Das Valle dei Mòcheni Tal

Eine langsame Kolonisierung

Willkommen im Valle dei Mòcheni, oder Bersntol im mòchenischen Dialekt, wo sich der Wildbach Fersina durch Wälder und Berge schlängelt. In den kleinen Weilern und verstreuten Gehöften, an den steilen Hängen, verlangsamt sich die Zeit, und jeder Stein, jedes Haus erzählt eine Geschichte, die die Jahrhunderte überdauert hat, ohne jemals ihre Stimme zu verlieren.

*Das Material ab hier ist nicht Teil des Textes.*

(** * Attribution, cohort and engagement scoring of the analytics pipeline

    A shallow embedding of [features/engagement.py],
    [features/gateway_attribution.py] and of the [max_date] computation of
    [pipelines/build_tables.py], with the properties the specification
    states about them.

    Modelling conventions.
    - A pandas frame is a list of records, one record per row, in row
      order; only the columns the embedded functions read or write are kept.
    - A nullable cell is an [option]: [None] is null (None, NaN or NaT).
    - A timestamp is a number of nanoseconds ([Z]), a [Timedelta] likewise.
    - A float is an exact rational (kept in lowest terms) or one of NaN,
      +inf, -inf: rounding is not modelled, the IEEE special values and
      their comparisons are.
    - Identifiers and titles are byte strings. *)

From Stdlib Require Import List ZArith QArith Qround Bool Lia.
From Stdlib Require Import Strings.String Strings.Ascii.
From Stdlib Require Import Sorting.Permutation Sorting.Sorted.
Import ListNotations.

Local Open Scope Z_scope.

(* ===================================================================== *)
(** * Cells *)
(* ===================================================================== *)

(** An identifier cell (userId, liveSessionId, productId, courseId). *)
Definition key := option string.

(** Equality of join keys: pandas joins and groups null with null. *)
Definition key_eqb (a b : key) : bool :=
  match a, b with
  | Some x, Some y => String.eqb x y
  | None, None => true
  | _, _ => false
  end.

(** Elementwise [==]: a null cell equals nothing, not even null. *)
Definition cell_eqb (a b : key) : bool :=
  match a, b with
  | Some x, Some y => String.eqb x y
  | _, _ => false
  end.

(** Order used to sort group keys: strings by code unit, null last. *)
Definition key_leb (a b : key) : bool :=
  match a, b with
  | Some x, Some y => String.leb x y
  | Some _, None => true
  | None, Some _ => false
  | None, None => true
  end.

Definition notna {A} (c : option A) : bool :=
  match c with Some _ => true | None => false end.

Definition isna {A} (c : option A) : bool := negb (notna c).

(** [a.fillna(b)] on one cell. *)
Definition fillna {A} (a b : option A) : option A :=
  match a with Some _ => a | None => b end.

(** ** Timestamps *)

Definition timestamp := option Z.

Definition day_ns : Z := 86400000000000.

(** [pd.Timedelta(days=n)]. *)
Definition Timedelta_days (n : Z) : Z := n * day_ns.

(** Comparisons of timestamp cells: any comparison with NaT is false. *)
Definition ts_le (a b : timestamp) : bool :=
  match a, b with Some x, Some y => x <=? y | _, _ => false end.
Definition ts_lt (a b : timestamp) : bool :=
  match a, b with Some x, Some y => x <? y | _, _ => false end.
Definition ts_ge (a b : timestamp) : bool := ts_le b a.
Definition ts_gt (a b : timestamp) : bool := ts_lt b a.

(** [a - d] for a timedelta [d]; NaT is absorbing. *)
Definition ts_sub (a : timestamp) (d : Z) : timestamp :=
  match a with Some x => Some (x - d) | None => None end.

(** Minimum and maximum of a column, nulls skipped; null when none is left. *)
Definition ts_min2 (a b : timestamp) : timestamp :=
  match a, b with
  | Some x, Some y => Some (Z.min x y)
  | Some x, None => Some x
  | None, _ => b
  end.
Definition ts_max2 (a b : timestamp) : timestamp :=
  match a, b with
  | Some x, Some y => Some (Z.max x y)
  | Some x, None => Some x
  | None, _ => b
  end.
Definition col_min (c : list timestamp) : timestamp := fold_right ts_min2 None c.
Definition col_max (c : list timestamp) : timestamp := fold_right ts_max2 None c.

(** ** Floats *)

Inductive float : Type :=
| NaN
| NInf
| Fin (q : Q)
| PInf.

Definition of_count (n : nat) : float := Fin (inject_Z (Z.of_nat n)).

(** [x <= y]; false as soon as one side is NaN. *)
Definition fle (x y : float) : bool :=
  match x, y with
  | NaN, _ | _, NaN => false
  | NInf, _ => true
  | _, PInf => true
  | Fin a, Fin b => Qle_bool a b
  | _, _ => false
  end.
Definition fge (x y : float) : bool := fle y x.
(** [x < y]; false as soon as one side is NaN. *)
Definition flt (x y : float) : bool :=
  match x, y with
  | NaN, _ | _, NaN => false
  | _, _ => negb (fle y x)
  end.

(** [col.fillna(0)] on one cell. *)
Definition fillna0 (x : float) : float :=
  match x with NaN => Fin 0 | _ => x end.

(** [col.replace(0, np.nan)] on one cell. *)
Definition replace0_nan (x : float) : float :=
  match x with
  | Fin q => if Qeq_bool q 0 then NaN else x
  | _ => x
  end.

Definition Qsign (q : Q) : comparison := (0 ?= q)%Q.

(** Elementwise float division, as numpy does it: no exception,
    [x/0] is an infinity or NaN. *)
Definition fdiv (x y : float) : float :=
  match x, y with
  | NaN, _ | _, NaN => NaN
  | Fin a, Fin b =>
      match Qsign b with
      | Eq => match Qsign a with Eq => NaN | Lt => PInf | Gt => NInf end
      | _ => Fin (Qred (a / b))
      end
  | Fin _, _ => Fin 0
  | PInf, Fin b => match Qsign b with Gt => NInf | _ => PInf end
  | NInf, Fin b => match Qsign b with Gt => PInf | _ => NInf end
  | _, _ => NaN
  end.

(* ===================================================================== *)
(** * Frame operations *)
(* ===================================================================== *)

Section Frames.
Context {A B : Type}.

(** [left.merge(right, how="left")]: the rows of [left] in order, each
    paired with every matching row of [right], or with null columns
    when none matches. *)
Definition merge_left (on : A -> B -> bool) (left : list A) (right : list B)
  : list (A * option B) :=
  flat_map
    (fun a =>
       match filter (on a) right with
       | [] => [(a, None)]
       | ms => map (fun b => (a, Some b)) ms
       end)
    left.

(** The rows of [right] no row of [left] matches. *)
Definition right_only (on : A -> B -> bool) (left : list A) (right : list B)
  : list B :=
  filter (fun b => negb (existsb (fun a => on a b) left)) right.
End Frames.

Section Distinct.
Context {A : Type} (eqb : A -> A -> bool).

(** The distinct values in order of first appearance
    ([unique], [drop_duplicates]). *)
Fixpoint distinct (l : list A) : list A :=
  match l with
  | [] => []
  | x :: t => x :: filter (fun y => negb (eqb x y)) (distinct t)
  end.
End Distinct.

Section Sort.
Context {A : Type} (leb : A -> A -> bool).

Fixpoint insert_sorted (x : A) (l : list A) : list A :=
  match l with
  | [] => [x]
  | y :: t => if leb x y then x :: l else y :: insert_sorted x t
  end.

(** A stable sort by [leb]. *)
Definition sort (l : list A) : list A := fold_right insert_sorted [] l.
End Sort.

(** [left.merge(right, on=key, how="outer")]: the left join, then the rows
    of [right] without a partner, the whole sorted by join key. *)
Definition merge_outer {A B} (ka : A -> key) (kb : B -> key)
    (left : list A) (right : list B) : list (key * option A * option B) :=
  let on := fun a b => key_eqb (ka a) (kb b) in
  let matched :=
    map (fun ab => (ka (fst ab), Some (fst ab), snd ab)) (merge_left on left right) in
  let unmatched := map (fun b => (kb b, None, Some b)) (right_only on left right) in
  sort (fun x y => key_leb (fst (fst x)) (fst (fst y))) (matched ++ unmatched).

(** [series.nunique()]: the number of distinct non-null values. *)
Definition nunique (c : list key) : nat :=
  List.length (distinct key_eqb (filter notna c)).

(** The group keys of [groupby(col, dropna=...)]: distinct, sorted, the
    null group kept (last) only with [dropna=False]. *)
Definition group_keys (dropna : bool) (c : list key) : list key :=
  sort key_leb (distinct key_eqb (if dropna then filter notna c else c)).

(** The rows of one group. *)
Definition group_of {A} (k : A -> key) (g : key) (rows : list A) : list A :=
  filter (fun r => key_eqb (k r) g) rows.

(** [rows.groupby(k, dropna=...)[v].agg()] followed by [reset_index()]. *)
Definition groupby_agg {A V R} (dropna : bool) (k : A -> key) (v : A -> V)
    (agg : list V -> R) (rows : list A) : list (key * R) :=
  map (fun g => (g, agg (map v (group_of k g rows))))
      (group_keys dropna (map k rows)).

(** The order of [sort_values] on a time column: ascending, nulls last. *)
Definition ts_leb (a b : timestamp) : bool :=
  match a, b with
  | Some x, Some y => x <=? y
  | Some _, None => true
  | None, Some _ => false
  | None, None => true
  end.

(** [rows.sort_values(t)]. pandas leaves the relative order of rows with
    equal times open; the model keeps them in row order. *)
Definition sort_values {A} (t : A -> timestamp) (rows : list A) : list A :=
  sort (fun a b => ts_leb (t a) (t b)) rows.

(** [groupby(...).first()] on one column: its first non-null value. *)
Fixpoint first_valid {V} (c : list (option V)) : option V :=
  match c with
  | [] => None
  | Some v :: _ => Some v
  | None :: t => first_valid t
  end.

(** Python's builtin [max(a, b, ...)]: the running maximum is replaced
    only when [item > maximum] answers true, which NaT never does. *)
Definition py_max (first : timestamp) (rest : list timestamp) : timestamp :=
  fold_left (fun m x => if ts_gt x m then x else m) rest first.

(* ===================================================================== *)
(** * Input relations *)
(* ===================================================================== *)

Record live_session := {
  ls_id : key;
  ls_title : option string
}.

Record assigned := {
  asg_userId : key;
  asg_liveSessionId : key
}.

Record attendance_event := {
  att_studentId : key;
  att_liveSessionId : key;
  att_attendedAt : timestamp
}.

Record submission := {
  sub_studentId : key;
  sub_assignmentId : key;
  sub_submittedAt : timestamp
}.

Record login := {
  lg_userId : key;
  lg_status : option string;
  lg_timestamp : timestamp
}.

Record payment := {
  pay_userId : key;
  pay_productId : key;
  pay_status : option string;
  pay_paidAt : timestamp;
  pay_createdAt : timestamp
}.

Record product := {
  prod_id : key;
  prod_title : option string;
  prod_price : option Q
}.

Record product_access := {
  pa_userId : key;
  pa_startDate : timestamp;
  pa_createdAt : timestamp
}.

Record enrollment := {
  enr_userId : key;
  enr_courseId : key
}.

(** [col == "literal"] on a string cell. *)
Definition str_is (lit : string) (c : option string) : bool :=
  match c with Some s => String.eqb s lit | None => false end.

(* ===================================================================== *)
(** * features/engagement.py *)
(* ===================================================================== *)

Module Engagement.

I coloni contadini: i pionieri dei masi

Die Reise beginnt im 13. Jahrhundert, als Familien aus Bayern begannen, sich in diesen Bergen niederzulassen. Es handelte sich weder um eine Flucht noch um einen Krieg, sondern um eine langsame und geplante Kolonisierung, die wie alle Auswanderungen vom Hunger herführte: Lokale Herren luden Siedler ein, unbewohntes Land zu besiedeln, und versprachen ihnen Ackerland, Weideland und Wälder. Die Verbundenheit mit den Bergen war total: Jede Familie erhielt ein Gehöft - Haus, Stall, Scheune, Land und Wald - und pflegte es von Generation zu Generation.

Diese Siedler, die sogenannten „roncadori” (vom Verb „roncare”, auflockern), verwandelten Wälder und Weiden in Ackerland und brachten Werkzeuge, Wissen und Techniken der Berglandwirtschaft mit sich.

Die Hauptwohneinheit war das Gehöft, ein Komplex aus Haus, Stall, Scheune und umliegendem, oft eingezäuntem Land. Jeder Hof wurde unabhängig geführt und von Generation zu Generation weitergegeben. Dieses in den deutschsprachigen Alpengemeinden weit verbreitete Modell führte dazu, dass anstelle der traditionellen italienischen Dörfer Streusiedlungen entstanden, die das Tal mit einer eigentümlichen Landschaft und Kultur prägten.


Die Berglandwirtschaft - Getreide, Kartoffeln, Viehzucht - wurde durch Forstwirtschaft, Heuernte und handwerkliche Tätigkeiten ergänzt. Die geografische Abgeschiedenheit begünstigte die Bewahrung von Sprache und Traditionen und schützte die Gemeinschaft vor raschen äußeren Veränderungen.

© Istituto Culturale Mocheno - Thien Günther
Famiglia Jòckln., Fierozzo/Vlarotz Auserpèrg, anni ’60, sec. XX, Archif BKI, foto Günther Thien | © Istituto Culturale Mocheno - Thien Günther
Donna con aratro | © Istituto Culturale Mocheno
© Istituto Culturale Mocheno - Don Albino Laner
© Istituto Culturale Mocheno - Thien Günther
© Istituto Culturale Mocheno - Venzo Catullo

Die Bergleute: die tiefe Seele der Berge

Ab dem 14. Jahrhundert und vor allem zwischen dem 15. und 16. Jahrhundert erlebte das Tal einen zweiten Aufschwung: die Bergleute, die sogenannten "canòpi" (aus dem Deutschen Knappen), spezialisierten sich auf die Gewinnung von Kupfer, Zink, Blei und Silber. 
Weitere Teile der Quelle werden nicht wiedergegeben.